My story: I had found out that my h, a few mos prior, had had an affair with our neighbor while I was staying with my parents due to bad postpartum depression. It was physical for only a few days before he cut it off. But because he was being dumb (!) he knocked her up so he remained in contact for a couple more mos until she ended that pg. I found out when she was harassing him using a different telephone # and I overheard him telling her to leave him alone.
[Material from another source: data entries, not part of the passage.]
(** X19 at work: on the drained world one invocation finishes the
    teardown. *)
Lemma teardown_completes_witness :
  exists cr' w' c,
    hostedcluster.HandleFinalizerCleanup Sample.durationString (Sample.deleted 0)
      drainedWorld = (Returns (cr', ctrl.noResult, None), w')
    /\ bridges (store w') !! ("N", "P") = Some cr'
    /\ cleanupCondition cr' = Some c
    /\ Status c = ConditionTrue
    /\ Reason c = "CleanupSucceeded"
    /\ Finalizers (ObjectMeta_ cr') = ["provisioning.dpu.hcp.io/finalizer"].
Proof.
  destruct (teardown_completes Sample.durationString (Sample.deleted 0) (Sample.deleted 0)
              0 drainedWorld
              ltac:(vm_compute; reflexivity) ltac:(vm_compute; reflexivity)
              ltac:(vm_compute; reflexivity) ltac:(vm_compute; reflexivity)
              ltac:(vm_compute; reflexivity) ltac:(vm_compute; discriminate)
              ltac:(split; vm_compute; reflexivity) ltac:(split; vm_compute; reflexivity)
              ltac:(intros key err; split; discriminate)
              ltac:(vm_compute; reflexivity))
    as (w' & c & Hrun & Hstored & Hfind & Hs & Hr & _ & Hfin & _).
  eexists _, w', c. split; [exact Hrun|]. split; [exact Hstored|].
  split; [exact Hfind|]. split; [exact Hs|]. split; [exact Hr | exact Hfin].
Defined.

Lemma guardedWorld_wellKeyed : wellKeyed Secret guardedWorld.
Proof.
  intros key obj Hobj. cbn in Hobj.
  repeat (apply lookup_insert_Some in Hobj as [[<- <-]|[_ Hobj]]; [reflexivity|]).
  now rewrite lookup_empty in Hobj.
Qed.

(** X16 at work: whatever becomes of the parent's secrets, the unrelated
    one stays. *)
Lemma deleteSecrets_scope_witness :
  secrets (store (hostedcluster.deleteSecrets (Sample.deleted 0) guardedWorld).2)
    !! ("N", "unrelated") = Some (Sample.secret "unrelated").
Proof.
  rewrite (proj1 (deleteSecrets_scope (Sample.deleted 0) guardedWorld
                    (hostedcluster.deleteSecrets (Sample.deleted 0) guardedWorld).2
                    (Some (Wrapped "failed to get secret P-ssh-key: " forbidden))
                    guardedWorld_wellKeyed ltac:(vm_compute; reflexivity))
             ("N", "unrelated")).
  - vm_compute. reflexivity.
  - intros [Hin|[Hin|[Hin|[]]]]; vm_compute in Hin; discriminate Hin.
Defined.

(** A secret that carries a finalizer. *)
Definition heldSecret : Secret :=
  {| secret_ObjectMeta := Sample.objectMeta "N" "P-ssh-key" ["example.com/hold"] |}.

Definition heldWorld : World :=
  Sample.world
    {| pools := ∅; l2advertisements := ∅; hostedClusters := ∅; nodePools := ∅;
       secrets := {[ ("N", "P-ssh-key") := heldSecret ]};
       bridges := {[ ("N", "P") := Sample.deleted 0 ]} |}
    Sample.noFaults 100.
(** [example_service] with the request id switched off. *)
Definition example_service_no_id : RemoteAuthService :=
  {| httpClient := example_Do;
     AuthUrl := "http://auth/check";
     ForwardRequestHeaders := {[ "authorization" := true; "cookie" := true ]};
     AttributesToHeadersMap := test_attr;
     RequestIdHeader := "" |}.

(** [example_request] without its [x-request-id]. *)
Definition example_request_no_id : api.AuthorizationRequest :=
  {| api.GetHeaders := delete "x-request-id" (api.GetHeaders example_request) |}.

Definition example_request_only_id : api.AuthorizationRequest :=
  {| api.GetHeaders := {[ "x-request-id" := "r1" ]} |}.

Definition example_request_empty : api.AuthorizationRequest :=
  {| api.GetHeaders := ∅ |}.

(** The logger of a call: it carries the request id when there is one. *)
Definition call_logger (c : RemoteAuthService)
    (authzRequest : api.AuthorizationRequest) : Logger :=
  match extractRequestId c authzRequest with
  | Some requestId => With logger "request_id" (FString requestId)
  | None => logger
  end.

(** ** The rest of the package *)

(** [NewConfigInstance]: a pointer to the zero [Config], and no error. *)
Definition NewConfigInstance : result ConfigInstance :=
  Ok (ConfigPtr {| Config.AuthUrl := "";
                   Config.ForwardRequestHeaders := [];
                   Config.RequestIdHeader := "";
                   Config.ResponseHeaders := ∅ |}).

(** [Start]: nothing to start; the error returned is nil. *)
Definition Start (c : RemoteAuthService) : option error := None.

(** [ResponseHeaders], a slice of pointers to header options: a pointer may
    be nil, and so may the [Header] of an option. *)
Definition ResponseHeaders : Type := list (option (option envoycorev2.HeaderValue)).

(** [r.MarshalLogArray(marshaler)]: the strings appended to the encoder, in
    order, and the error returned.  [fmt.Sprintf("%s: %s", k, v)] is the two
    strings with a colon and a space between. *)
Definition MarshalLogArray (r : ResponseHeaders) : list string * option error :=
  (foldl (λ appended opt,
            match opt with
            | Some (Some h) =>
                appended ++ [envoycorev2.Key h +:+ ": " +:+ envoycorev2.Value h]
            | _ => appended
            end) [] r,
   None).

(** [opt != nil && opt.Header != nil]. *)
Definition has_header (opt : option (option envoycorev2.HeaderValue)) : bool :=
  match opt with
  | Some (Some _) => true
  | _ => false
  end.

(** The headers an extraction returns, as a [ResponseHeaders]: no pointer is
    nil. *)
Definition as_ResponseHeaders (hs : list envoycorev2.HeaderValueOption)
    : ResponseHeaders :=
  (λ hv, Some (Some (envoycorev2.Header hv))) <$> hs.

(** ** The test of the extraction ([TestExtractHeaders])

    The checks the test makes on the headers it got, as the list of the
    failures it reports with [t.Errorf]; it ranges over its map of
    expectations. *)

Definition expectations : gmap string string :=
  {[ "x-auth-subject-id" := "123456";
     "x-auth-server-access" := "true";
     "x-auth-roles" := "admin,user" ]}.

(** The inner loop: the value of the first header with the key, or the zero
    string. *)
Fixpoint first_value (headers : list envoycorev2.HeaderValueOption)
    (name : string) : string :=
  match headers with
  | [] => ""
  | h :: rest =>
      if decide (envoycorev2.Key (envoycorev2.Header h) = name)
      then envoycorev2.Value (envoycorev2.Header h)
      else first_value rest name
  end.

Definition test_checks (order : list (string * string))
    (headers : list envoycorev2.HeaderValueOption) : list string :=
  (if decide (length headers ≠ length order)
   then ["expect " +:+ pretty (length order) +:+ " results, got "
           +:+ pretty (length headers)]
   else [])
  ++ foldl (λ errors '(name, expected),
              let value := first_value headers name in
              if decide (value ≠ expected)
              then errors ++ ["expected header " +:+ name +:+ " to have value "
                                +:+ expected +:+ ", got " +:+ value]
              else errors)
           [] order.

Definition TestExtractHeaders (Sprintf_v_float : spec_float → string)
    (rng : MapRange) : list string :=
  let headers := extractHeaders Sprintf_v_float rng test_data test_attr in
  test_checks (range rng expectations) headers.

(** ** What a trace shows *)

(** The outbound calls of a trace, and the levels of its log lines. *)
Definition outbound_calls (tr : list Event) : list http.Request :=
  omap (λ ev, match ev with EvDo request => Some request | _ => None end) tr.

Definition log_levels (tr : list Event) : list Level :=
  omap (λ ev, match ev with EvLog lvl _ _ _ => Some lvl | _ => None end) tr.

(** The contexts the log lines of a trace were written with. *)
Definition log_contexts (tr : list Event) : list Logger :=
  omap (λ ev, match ev with EvLog _ context _ _ => Some context | _ => None end) tr.

(** An event with the context of its logger taken away. *)
Definition erase_context (ev : Event) : Event :=
  match ev with
  | EvLog lvl _ msg fields => EvLog lvl [] msg fields
  | _ => ev
  end.


(** More inputs to run on. *)
Definition example_request_capitalised : api.AuthorizationRequest :=
  {| api.GetHeaders := {[ "Authorization" := "Bearer t"; "Cookie" := "c" ]} |}.

Definition example_request_more : api.AuthorizationRequest :=
  {| api.GetHeaders :=
       <["user-agent" := "curl"]> (api.GetHeaders example_request) |}.

Definition example_Earlier_config : Earlier.Config.Config :=
  {| Earlier.Config.AuthUrl := "http://auth/check";
     Earlier.Config.ForwardRequestHeaders := ["authorization"];
     Earlier.Config.ResponseHeaders :=
       {[ "x-auth-subject-id" := "userid"; "x-auth-roles" := "roles" ]} |}.

(** * Properties *)

(** ** [stringifyValue] *)

Section StringifyFacts.

Variable Sprintf_v_float : spec_float → string.

#[local] Abbreviation stringify := (stringifyValue Sprintf_v_float).

Lemma omap_cons_case {A B} (f : A → option B) (x : A) (l : list A) :
  omap f (x :: l)
  = match f x with Some y => y :: omap f l | None => omap f l end.
Proof. done. Qed.

(** The append loop keeps, in order, the strings of the elements that have
    one. *)
Lemma collect_acc (rec : value → option string) (l : list value) (acc : list string) :
  foldl (λ arr elem, match rec elem with Some s => arr ++ [s] | None => arr end)
        acc l
  = acc ++ omap rec l.
Proof.
  revert acc. induction l as [|x l IH]; intros acc; simpl.
  - by rewrite app_nil_r.
  - rewrite IH. destruct (rec x) as [s|]; [|done].
    by rewrite <- app_assoc.
Qed.

Lemma collect_omap (rec : value → option string) (l : list value) :
  collect rec l = omap rec l.
Proof. unfold collect. by rewrite collect_acc. Qed.

Lemma stringifyValue_VSlice (l : list value) :
  stringify (VSlice l) = Some (Join (omap stringify l) ",").
Proof. simpl. by rewrite collect_omap. Qed.

Lemma stringifyValue_VArray (l : list value) :
  stringify (VArray l) = Some (Join (omap stringify l) ",").
Proof. simpl. by rewrite collect_omap. Qed.

(** X1: the switch of [stringifyValue] is on the kind alone: a value has a
    string exactly when its kind is one of the fourteen listed cases. *)
Lemma stringifyValue_Kind (raw : value) :
  is_Some (stringify raw) ↔ Kind raw ∈ stringified_kinds.
Proof.
  unfold stringified_kinds.
  destruct raw as [| |[]|[]|[]| | | | |[]]; simpl; split; intros H;
    try (by eexists);
    try (apply list_elem_of_In; simpl; tauto);
    try (by destruct H as [? [=]]);
    try (apply list_elem_of_In in H; simpl in H; intuition discriminate).
Qed.

(** When every element has a string, nothing is left out of the join. *)
Lemma omap_mapM (l : list value) (ss : list string) :
  mapM stringify l = Some ss → omap stringify l = ss.
Proof.
  rewrite mapM_Some. intros Hall.
  induction Hall as [|x y l' ss' Hx _ IH]; [done|].
  by rewrite omap_cons_case, Hx, IH.
Qed.

Lemma stringifyValue_join_all (l : list value) (ss : list string) :
  mapM stringify l = Some ss →
  stringify (VSlice l) = Some (Join ss ",")
  ∧ stringify (VArray l) = Some (Join ss ",").
Proof.
  intros Hall. rewrite stringifyValue_VSlice, stringifyValue_VArray.
  by rewrite (omap_mapM _ _ Hall).
Qed.

(** Booleans, floats and strings always have a string; so do the integers
    of the kinds the switch names. *)
Lemma stringifyValue_scalars (b : bool) (t : FloatType) (f : spec_float) (s : string)
    (n : Z) (u : N) :
  stringify (VBool b) = Some (Sprintf_v_bool b)
  ∧ stringify (VFloat t f) = Some (Sprintf_v_float f)
  ∧ stringify (VString s) = Some s
  ∧ Forall (λ t, stringify (VInt t n) = Some (Sprintf_v_int n))
           [TInt; TInt8; TInt32; TInt64]
  ∧ Forall (λ t, stringify (VUint t u) = Some (Sprintf_v_uint u))
           [TUint; TUint8; TUint32; TUint64].
Proof. destruct t; repeat split; repeat constructor. Qed.

(** C3 (as the code has it): an array always has a string, the comma-join, in
    element order, of the strings of those elements that have one; an element
    without a string is left out of the join and does not make the array
    unsupported. *)
Theorem stringifyValue_array_skips_unsupported (l : list value) :
  stringify (VSlice l) = Some (Join (omap stringify l) ",")
  ∧ stringify (VArray l) = Some (Join (omap stringify l) ",")
  ∧ (∀ s, s ∈ omap stringify l ↔ ∃ elem, elem ∈ l ∧ stringify elem = Some s)
  ∧ length (omap stringify l)
    = length (filter (λ elem, is_Some (stringify elem)) l).
Proof.
  split; [apply stringifyValue_VSlice|].
  split; [apply stringifyValue_VArray|].
  split; [intros s; apply list_elem_of_omap|].
  induction l as [|x l IH]; [done|]. rewrite omap_cons_case.
  destruct (stringify x) as [s|] eqn:Hx.
  - rewrite filter_cons_True by (by rewrite Hx). simpl. by rewrite IH.
  - rewrite filter_cons_False; [done|]. rewrite Hx. by intros [? ?].
Qed.


(** C8: a JSON object (a map) and null (the nil interface) have no string;
    the function returns [None] for them like for any other input it has no
    case for, it being total. *)
Theorem stringifyValue_object_null_unsupported (m : gmap string value) :
  Kind (VMap m) = reflect.Map
  ∧ stringify (VMap m) = None
  ∧ Kind VNil = reflect.Invalid
  ∧ stringify VNil = None.
Proof. done. Qed.

End StringifyFacts.

(** C3 (as stated) fails: the array [["admin", null, "user"]] has an element
    without a string and still has one itself, the element being dropped. *)
Lemma stringifyValue_array_not_unsupported :
  ¬ (∀ (Sprintf_v_float : spec_float → string) (l : list value),
       (∃ elem, elem ∈ l ∧ stringifyValue Sprintf_v_float elem = None) →
       stringifyValue Sprintf_v_float (VSlice l) = None)
  ∧ ∀ Sprintf_v_float,
      stringifyValue Sprintf_v_float
        (VSlice [VString "admin"; VNil; VString "user"]) = Some "admin,user".
Proof.
  split; [|done].
  intros Hclaim.
  specialize (Hclaim (λ _, "") [VString "admin"; VNil; VString "user"]).
  discriminate Hclaim. exists VNil. split; [|done]. set_solver.
Qed.

(** ** [extractHeaders] *)

Section ExtractFacts.

Variable Sprintf_v_float : spec_float → string.

#[local] Abbreviation stringify := (stringifyValue Sprintf_v_float).
#[local] Abbreviation extract := (extractHeaders Sprintf_v_float).

Lemma extractHeaders_acc (data : gmap string value) (order : list (string * string))
    (acc : list envoycorev2.HeaderValueOption) :
  foldl (λ headers '(attribute, header),
           match data !! attribute with
           | Some raw =>
               match stringify raw with
               | Some value =>
                   headers ++
                   [ {| envoycorev2.Header :=
                          {| envoycorev2.Key := header;
                             envoycorev2.Value := value |} |} ]
               | None => headers
               end
           | None => headers
           end)
        acc order
  = acc ++ omap (emitted Sprintf_v_float data) order.
Proof.
  revert acc. induction order as [|[attribute hdr] order IH]; intros acc.
  - by rewrite app_nil_r.
  - cbn [foldl]. rewrite IH, omap_cons_case. unfold emitted at 2. cbn [fst snd].
    destruct (data !! attribute) as [raw|]; [|done]. cbn [mbind option_bind].
    destruct (stringify raw) as [v|]; [|done]. cbn [mbind option_bind].
    by rewrite <- app_assoc.
Qed.

(** The loop is a filter-and-map over the entries in the order of the
    range. *)
Lemma extractHeaders_omap (rng : MapRange) (data : gmap string value)
    (attrs : gmap string string) :
  extract rng data attrs = omap (emitted Sprintf_v_float data) (range rng attrs).
Proof. unfold extractHeaders. by rewrite extractHeaders_acc. Qed.

Lemma emitted_Some (data : gmap string value) (entry : string * string)
    (hv : envoycorev2.HeaderValueOption) :
  emitted Sprintf_v_float data entry = Some hv
  ↔ ∃ raw, data !! entry.1 = Some raw
           ∧ stringify raw = Some (envoycorev2.Value (envoycorev2.Header hv))
           ∧ envoycorev2.Key (envoycorev2.Header hv) = entry.2.
Proof.
  unfold emitted. destruct (data !! entry.1) as [raw|]; cbn [mbind option_bind].
  - destruct (stringify raw) as [v|] eqn:Hs; cbn [mbind option_bind].
    + split.
      * intros [= <-]. by exists raw.
      * intros (raw' & [= <-] & Hv & Hk). destruct hv as [[k v']].
        simpl in *. congruence.
    + split; [done|]. intros (raw' & [= <-] & Hv & _). congruence.
  - split; [done|]. by intros (? & ? & _).
Qed.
So a year later, we are together and have a baby girl! Crazy as it is I had gotten knocked up previously. Okay, just so people know, minipills don't work that great... different story though lol. It's been a rough and crazy ride but we just got back from a roadtrip, just the two of us, and working out many things in our relationship. We feel like we are getting each other back and I am feeling super optimistic. I'm so glad I decided against telling my family about this, I'm glad I pushed him and stood my ground but gave it a chance.


----------



## badmemory (Jul 31, 2012)

redtulips said:


> Hi all it's been a year now since d-day and almost a yr since I posted here! I felt like doing updates since I am reflective on this.
> 
> My story: I had found out that my h, a few mos prior, had had an affair with our neighbor while I was staying with my parents due to bad postpartum depression. It was physical for only a few days before he cut it off. But because he was being dumb (!) he knocked her up so he remained in contact for a couple more mos until she ended that pg. I found out when she was harassing him using a different telephone # and I overheard him telling her to leave him alone.
> 
> So a year later, we are together and have a baby girl! Crazy as it is I had gotten knocked up previously. Okay, just so people know, minipills don't work that great... different story though lol. It's been a rough and crazy ride but we just got back from a roadtrip, just the two of us, and working out many things in our relationship. We feel like we are getting each other back and I am feeling super optimistic. I'm so glad I decided against telling my family about this, I'm glad I pushed him and stood my ground but gave it a chance.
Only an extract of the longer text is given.